> [WORK ORDER]:
Scan the listing below and copy each line holding the word "accepted".

> [RECORDS FOR THE EXERCISE]:
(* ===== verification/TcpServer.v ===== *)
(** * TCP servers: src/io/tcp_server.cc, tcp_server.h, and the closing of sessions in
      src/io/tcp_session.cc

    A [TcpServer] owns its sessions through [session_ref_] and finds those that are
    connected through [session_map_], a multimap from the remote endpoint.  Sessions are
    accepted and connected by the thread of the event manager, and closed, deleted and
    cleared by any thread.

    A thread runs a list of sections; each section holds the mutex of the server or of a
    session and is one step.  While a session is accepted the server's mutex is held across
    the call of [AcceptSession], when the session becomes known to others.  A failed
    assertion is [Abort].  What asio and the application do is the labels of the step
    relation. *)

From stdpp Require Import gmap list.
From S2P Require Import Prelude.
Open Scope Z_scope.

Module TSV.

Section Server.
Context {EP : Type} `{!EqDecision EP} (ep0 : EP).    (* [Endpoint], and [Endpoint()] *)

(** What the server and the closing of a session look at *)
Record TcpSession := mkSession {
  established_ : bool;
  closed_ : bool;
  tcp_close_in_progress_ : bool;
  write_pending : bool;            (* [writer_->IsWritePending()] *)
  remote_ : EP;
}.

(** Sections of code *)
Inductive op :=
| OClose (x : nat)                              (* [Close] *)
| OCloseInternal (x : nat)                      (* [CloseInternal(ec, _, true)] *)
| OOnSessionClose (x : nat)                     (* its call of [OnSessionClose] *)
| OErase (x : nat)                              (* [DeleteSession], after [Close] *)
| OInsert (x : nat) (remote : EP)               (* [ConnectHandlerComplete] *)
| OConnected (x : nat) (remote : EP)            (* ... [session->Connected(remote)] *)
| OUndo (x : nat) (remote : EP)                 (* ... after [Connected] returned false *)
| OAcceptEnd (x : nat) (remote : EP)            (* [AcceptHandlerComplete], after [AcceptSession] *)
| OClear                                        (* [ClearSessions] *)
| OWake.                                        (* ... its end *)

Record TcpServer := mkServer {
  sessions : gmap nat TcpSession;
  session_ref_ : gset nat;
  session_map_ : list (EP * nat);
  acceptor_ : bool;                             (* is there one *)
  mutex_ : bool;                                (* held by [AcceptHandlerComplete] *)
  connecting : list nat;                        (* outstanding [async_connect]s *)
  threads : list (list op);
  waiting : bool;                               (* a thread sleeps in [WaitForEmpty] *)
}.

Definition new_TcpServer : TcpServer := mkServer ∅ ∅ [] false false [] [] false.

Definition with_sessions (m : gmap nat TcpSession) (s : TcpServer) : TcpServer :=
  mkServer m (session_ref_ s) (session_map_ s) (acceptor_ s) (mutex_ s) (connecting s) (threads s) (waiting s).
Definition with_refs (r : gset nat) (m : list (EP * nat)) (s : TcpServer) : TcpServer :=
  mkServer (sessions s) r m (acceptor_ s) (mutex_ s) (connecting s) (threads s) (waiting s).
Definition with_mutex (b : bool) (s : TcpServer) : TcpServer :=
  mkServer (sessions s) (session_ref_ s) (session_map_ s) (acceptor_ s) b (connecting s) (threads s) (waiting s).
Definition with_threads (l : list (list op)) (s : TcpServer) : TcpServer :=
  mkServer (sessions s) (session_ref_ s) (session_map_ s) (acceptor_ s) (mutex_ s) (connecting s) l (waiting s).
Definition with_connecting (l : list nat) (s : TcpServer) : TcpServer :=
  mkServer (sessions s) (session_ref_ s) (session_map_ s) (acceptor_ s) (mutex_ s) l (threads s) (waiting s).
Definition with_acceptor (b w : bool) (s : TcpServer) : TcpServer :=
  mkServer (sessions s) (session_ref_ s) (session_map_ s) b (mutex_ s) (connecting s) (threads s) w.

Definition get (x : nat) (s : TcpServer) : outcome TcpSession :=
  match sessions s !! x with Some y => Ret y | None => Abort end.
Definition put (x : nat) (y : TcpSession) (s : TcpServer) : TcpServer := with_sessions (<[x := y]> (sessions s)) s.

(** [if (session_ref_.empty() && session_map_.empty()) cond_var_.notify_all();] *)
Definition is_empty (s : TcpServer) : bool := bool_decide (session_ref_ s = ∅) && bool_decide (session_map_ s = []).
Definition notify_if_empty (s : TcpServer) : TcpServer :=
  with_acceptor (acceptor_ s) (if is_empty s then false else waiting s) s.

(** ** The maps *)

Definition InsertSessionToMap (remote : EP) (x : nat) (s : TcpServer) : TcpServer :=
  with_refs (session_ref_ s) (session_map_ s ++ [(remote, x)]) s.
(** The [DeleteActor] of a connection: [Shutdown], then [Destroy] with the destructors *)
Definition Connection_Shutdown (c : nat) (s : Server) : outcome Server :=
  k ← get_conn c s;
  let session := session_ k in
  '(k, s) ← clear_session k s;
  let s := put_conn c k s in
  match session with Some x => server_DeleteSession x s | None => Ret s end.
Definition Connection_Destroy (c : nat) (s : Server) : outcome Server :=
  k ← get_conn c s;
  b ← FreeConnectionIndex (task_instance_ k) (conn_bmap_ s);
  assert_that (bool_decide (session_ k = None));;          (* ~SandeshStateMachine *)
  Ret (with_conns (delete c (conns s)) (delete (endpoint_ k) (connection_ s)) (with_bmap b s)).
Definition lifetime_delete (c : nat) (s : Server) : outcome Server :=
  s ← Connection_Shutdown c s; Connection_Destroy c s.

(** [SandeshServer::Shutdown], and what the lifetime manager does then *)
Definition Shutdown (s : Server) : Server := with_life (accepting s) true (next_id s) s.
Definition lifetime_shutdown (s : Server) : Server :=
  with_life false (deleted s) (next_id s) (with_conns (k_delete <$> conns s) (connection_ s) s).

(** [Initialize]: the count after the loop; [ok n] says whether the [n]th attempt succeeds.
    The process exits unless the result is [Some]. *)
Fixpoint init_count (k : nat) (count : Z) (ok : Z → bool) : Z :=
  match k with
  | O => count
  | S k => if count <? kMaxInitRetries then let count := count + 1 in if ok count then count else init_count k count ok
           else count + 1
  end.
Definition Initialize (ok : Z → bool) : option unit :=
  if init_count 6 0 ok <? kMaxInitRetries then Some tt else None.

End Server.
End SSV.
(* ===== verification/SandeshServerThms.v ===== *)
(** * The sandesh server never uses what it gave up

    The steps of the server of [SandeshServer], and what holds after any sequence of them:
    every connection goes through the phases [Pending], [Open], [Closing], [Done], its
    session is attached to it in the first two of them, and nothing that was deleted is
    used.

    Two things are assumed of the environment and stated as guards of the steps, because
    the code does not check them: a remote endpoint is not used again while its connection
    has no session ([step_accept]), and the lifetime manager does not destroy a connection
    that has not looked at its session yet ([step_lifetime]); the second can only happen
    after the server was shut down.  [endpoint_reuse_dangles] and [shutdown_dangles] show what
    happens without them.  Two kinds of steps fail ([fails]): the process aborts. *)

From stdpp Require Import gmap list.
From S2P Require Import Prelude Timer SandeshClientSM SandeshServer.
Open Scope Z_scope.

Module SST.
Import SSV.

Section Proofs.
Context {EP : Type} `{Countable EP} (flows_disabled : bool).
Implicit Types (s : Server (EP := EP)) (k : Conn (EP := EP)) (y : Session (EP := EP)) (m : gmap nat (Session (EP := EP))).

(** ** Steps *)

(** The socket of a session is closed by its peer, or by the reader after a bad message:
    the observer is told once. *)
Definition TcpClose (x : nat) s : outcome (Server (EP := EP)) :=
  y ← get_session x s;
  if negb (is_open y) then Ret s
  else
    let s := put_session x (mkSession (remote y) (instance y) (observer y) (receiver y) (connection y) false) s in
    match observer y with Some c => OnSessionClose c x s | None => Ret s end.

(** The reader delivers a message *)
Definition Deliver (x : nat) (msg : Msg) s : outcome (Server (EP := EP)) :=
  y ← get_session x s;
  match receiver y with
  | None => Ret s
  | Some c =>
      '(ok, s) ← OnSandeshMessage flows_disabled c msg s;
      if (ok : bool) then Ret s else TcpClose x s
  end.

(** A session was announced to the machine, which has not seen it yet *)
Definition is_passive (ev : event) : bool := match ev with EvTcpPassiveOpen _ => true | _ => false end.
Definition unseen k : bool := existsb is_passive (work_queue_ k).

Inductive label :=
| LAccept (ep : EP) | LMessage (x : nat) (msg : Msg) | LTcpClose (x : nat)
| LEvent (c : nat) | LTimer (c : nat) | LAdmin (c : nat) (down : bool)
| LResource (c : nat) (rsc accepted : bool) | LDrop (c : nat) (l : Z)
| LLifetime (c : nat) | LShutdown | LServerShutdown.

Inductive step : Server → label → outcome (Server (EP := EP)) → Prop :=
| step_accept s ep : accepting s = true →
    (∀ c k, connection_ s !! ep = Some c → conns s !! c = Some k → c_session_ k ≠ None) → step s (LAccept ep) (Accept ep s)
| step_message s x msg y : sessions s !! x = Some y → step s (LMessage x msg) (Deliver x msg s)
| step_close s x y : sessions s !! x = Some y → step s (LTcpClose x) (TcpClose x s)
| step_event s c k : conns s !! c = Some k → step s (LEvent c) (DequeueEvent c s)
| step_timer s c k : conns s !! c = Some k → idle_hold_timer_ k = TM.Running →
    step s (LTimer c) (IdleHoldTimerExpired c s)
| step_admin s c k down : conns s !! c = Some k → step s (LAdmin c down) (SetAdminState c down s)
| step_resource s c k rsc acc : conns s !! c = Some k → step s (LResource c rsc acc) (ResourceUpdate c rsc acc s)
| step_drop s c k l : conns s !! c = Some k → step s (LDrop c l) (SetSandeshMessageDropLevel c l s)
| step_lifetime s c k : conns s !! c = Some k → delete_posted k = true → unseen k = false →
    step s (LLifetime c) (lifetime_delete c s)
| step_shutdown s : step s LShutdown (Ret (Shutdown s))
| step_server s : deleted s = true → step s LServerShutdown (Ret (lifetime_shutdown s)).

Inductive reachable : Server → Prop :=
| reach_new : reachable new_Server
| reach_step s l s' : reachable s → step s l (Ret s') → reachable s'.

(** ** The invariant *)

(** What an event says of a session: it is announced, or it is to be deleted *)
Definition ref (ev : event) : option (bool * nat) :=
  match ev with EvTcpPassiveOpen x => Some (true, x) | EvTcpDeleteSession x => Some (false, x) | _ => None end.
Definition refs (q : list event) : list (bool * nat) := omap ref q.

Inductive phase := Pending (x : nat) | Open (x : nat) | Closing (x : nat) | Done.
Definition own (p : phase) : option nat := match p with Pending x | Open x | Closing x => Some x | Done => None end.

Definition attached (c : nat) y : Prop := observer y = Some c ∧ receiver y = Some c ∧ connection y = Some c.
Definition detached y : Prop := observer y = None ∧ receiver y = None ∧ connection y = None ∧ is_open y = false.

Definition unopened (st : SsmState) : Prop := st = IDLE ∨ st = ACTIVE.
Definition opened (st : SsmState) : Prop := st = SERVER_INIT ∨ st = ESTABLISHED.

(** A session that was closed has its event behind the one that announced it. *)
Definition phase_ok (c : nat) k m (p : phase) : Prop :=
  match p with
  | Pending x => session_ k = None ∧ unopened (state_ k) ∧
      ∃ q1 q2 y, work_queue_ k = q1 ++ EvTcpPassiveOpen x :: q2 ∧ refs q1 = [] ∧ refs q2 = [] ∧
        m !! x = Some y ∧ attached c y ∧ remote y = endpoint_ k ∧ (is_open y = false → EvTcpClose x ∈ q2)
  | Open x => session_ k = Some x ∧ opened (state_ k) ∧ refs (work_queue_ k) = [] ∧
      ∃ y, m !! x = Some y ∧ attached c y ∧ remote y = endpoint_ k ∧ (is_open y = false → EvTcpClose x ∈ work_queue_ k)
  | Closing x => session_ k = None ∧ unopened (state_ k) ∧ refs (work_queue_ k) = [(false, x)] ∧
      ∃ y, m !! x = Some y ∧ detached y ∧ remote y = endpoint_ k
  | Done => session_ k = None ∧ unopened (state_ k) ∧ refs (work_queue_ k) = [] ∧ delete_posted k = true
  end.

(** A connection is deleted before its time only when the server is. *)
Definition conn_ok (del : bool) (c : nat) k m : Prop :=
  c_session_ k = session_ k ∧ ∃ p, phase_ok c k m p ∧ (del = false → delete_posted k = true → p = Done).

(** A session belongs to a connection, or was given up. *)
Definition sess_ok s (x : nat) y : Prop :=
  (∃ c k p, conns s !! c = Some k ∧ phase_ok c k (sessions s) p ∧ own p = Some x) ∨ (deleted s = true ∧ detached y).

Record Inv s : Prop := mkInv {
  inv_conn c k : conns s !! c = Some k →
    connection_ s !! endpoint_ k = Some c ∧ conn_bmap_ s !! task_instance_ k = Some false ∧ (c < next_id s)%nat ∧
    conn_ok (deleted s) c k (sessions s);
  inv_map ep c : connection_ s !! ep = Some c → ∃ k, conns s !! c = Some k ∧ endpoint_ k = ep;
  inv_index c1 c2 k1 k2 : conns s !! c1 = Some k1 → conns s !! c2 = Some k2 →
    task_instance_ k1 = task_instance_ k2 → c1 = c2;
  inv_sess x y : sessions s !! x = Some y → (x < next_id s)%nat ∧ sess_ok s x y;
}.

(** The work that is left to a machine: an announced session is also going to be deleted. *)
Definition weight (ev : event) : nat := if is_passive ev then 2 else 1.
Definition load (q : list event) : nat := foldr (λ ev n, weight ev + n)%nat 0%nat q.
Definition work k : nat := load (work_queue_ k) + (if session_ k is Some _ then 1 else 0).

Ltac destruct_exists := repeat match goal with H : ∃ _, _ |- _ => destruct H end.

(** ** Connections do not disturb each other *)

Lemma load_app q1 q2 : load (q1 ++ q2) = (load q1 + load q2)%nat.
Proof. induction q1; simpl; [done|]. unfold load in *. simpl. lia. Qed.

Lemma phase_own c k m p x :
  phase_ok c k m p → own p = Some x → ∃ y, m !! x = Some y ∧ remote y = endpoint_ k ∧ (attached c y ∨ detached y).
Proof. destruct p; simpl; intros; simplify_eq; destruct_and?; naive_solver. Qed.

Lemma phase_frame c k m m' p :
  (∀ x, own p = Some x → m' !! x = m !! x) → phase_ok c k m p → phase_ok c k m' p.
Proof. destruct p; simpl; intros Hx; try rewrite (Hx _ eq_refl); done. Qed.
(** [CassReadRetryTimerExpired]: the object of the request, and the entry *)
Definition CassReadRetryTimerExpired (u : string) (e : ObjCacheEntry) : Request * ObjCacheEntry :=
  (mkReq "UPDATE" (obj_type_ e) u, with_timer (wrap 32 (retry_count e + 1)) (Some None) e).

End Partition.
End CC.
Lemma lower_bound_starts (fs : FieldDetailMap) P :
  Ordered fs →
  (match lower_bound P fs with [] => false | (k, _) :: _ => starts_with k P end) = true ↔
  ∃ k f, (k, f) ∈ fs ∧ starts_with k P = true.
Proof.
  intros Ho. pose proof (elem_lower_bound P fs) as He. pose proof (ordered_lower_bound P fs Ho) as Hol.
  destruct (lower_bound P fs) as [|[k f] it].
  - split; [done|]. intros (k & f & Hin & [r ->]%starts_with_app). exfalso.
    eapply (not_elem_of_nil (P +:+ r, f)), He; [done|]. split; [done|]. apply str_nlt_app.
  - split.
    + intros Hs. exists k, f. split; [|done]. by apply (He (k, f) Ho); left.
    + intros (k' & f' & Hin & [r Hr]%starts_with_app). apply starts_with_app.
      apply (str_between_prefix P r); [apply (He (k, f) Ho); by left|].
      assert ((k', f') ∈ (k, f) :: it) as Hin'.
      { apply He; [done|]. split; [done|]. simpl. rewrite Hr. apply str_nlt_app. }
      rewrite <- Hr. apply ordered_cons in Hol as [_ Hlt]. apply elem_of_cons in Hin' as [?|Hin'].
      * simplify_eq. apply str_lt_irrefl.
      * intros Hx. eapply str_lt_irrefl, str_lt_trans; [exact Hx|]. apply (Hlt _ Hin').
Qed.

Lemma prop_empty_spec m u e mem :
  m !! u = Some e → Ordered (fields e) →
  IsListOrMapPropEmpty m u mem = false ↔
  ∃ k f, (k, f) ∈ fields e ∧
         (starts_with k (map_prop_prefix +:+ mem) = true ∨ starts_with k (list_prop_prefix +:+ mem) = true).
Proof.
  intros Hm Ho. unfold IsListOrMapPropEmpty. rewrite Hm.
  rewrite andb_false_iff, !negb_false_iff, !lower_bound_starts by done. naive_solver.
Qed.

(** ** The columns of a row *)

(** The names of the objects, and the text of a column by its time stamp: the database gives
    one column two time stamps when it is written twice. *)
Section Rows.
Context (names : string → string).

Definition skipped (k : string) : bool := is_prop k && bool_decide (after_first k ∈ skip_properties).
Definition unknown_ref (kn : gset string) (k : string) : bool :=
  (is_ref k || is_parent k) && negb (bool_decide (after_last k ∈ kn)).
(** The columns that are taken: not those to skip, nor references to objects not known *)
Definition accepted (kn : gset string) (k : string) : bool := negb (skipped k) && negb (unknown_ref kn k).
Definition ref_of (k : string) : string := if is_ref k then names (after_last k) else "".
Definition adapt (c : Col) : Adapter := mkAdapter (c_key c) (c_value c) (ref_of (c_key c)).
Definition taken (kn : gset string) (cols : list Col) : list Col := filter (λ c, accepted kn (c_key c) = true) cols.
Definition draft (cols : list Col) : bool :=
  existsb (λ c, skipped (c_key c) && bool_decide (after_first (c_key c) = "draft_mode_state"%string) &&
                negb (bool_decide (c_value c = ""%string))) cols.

> [WORKED SOLUTION]:
    accepted and connected by the thread of the event manager, and closed, deleted and
    session and is one step.  While a session is accepted the server's mutex is held across
| LResource (c : nat) (rsc accepted : bool) | LDrop (c : nat) (l : Z)
Definition accepted (kn : gset string) (k : string) : bool := negb (skipped k) && negb (unknown_ref kn k).
Definition taken (kn : gset string) (cols : list Col) : list Col := filter (λ c, accepted kn (c_key c) = true) cols.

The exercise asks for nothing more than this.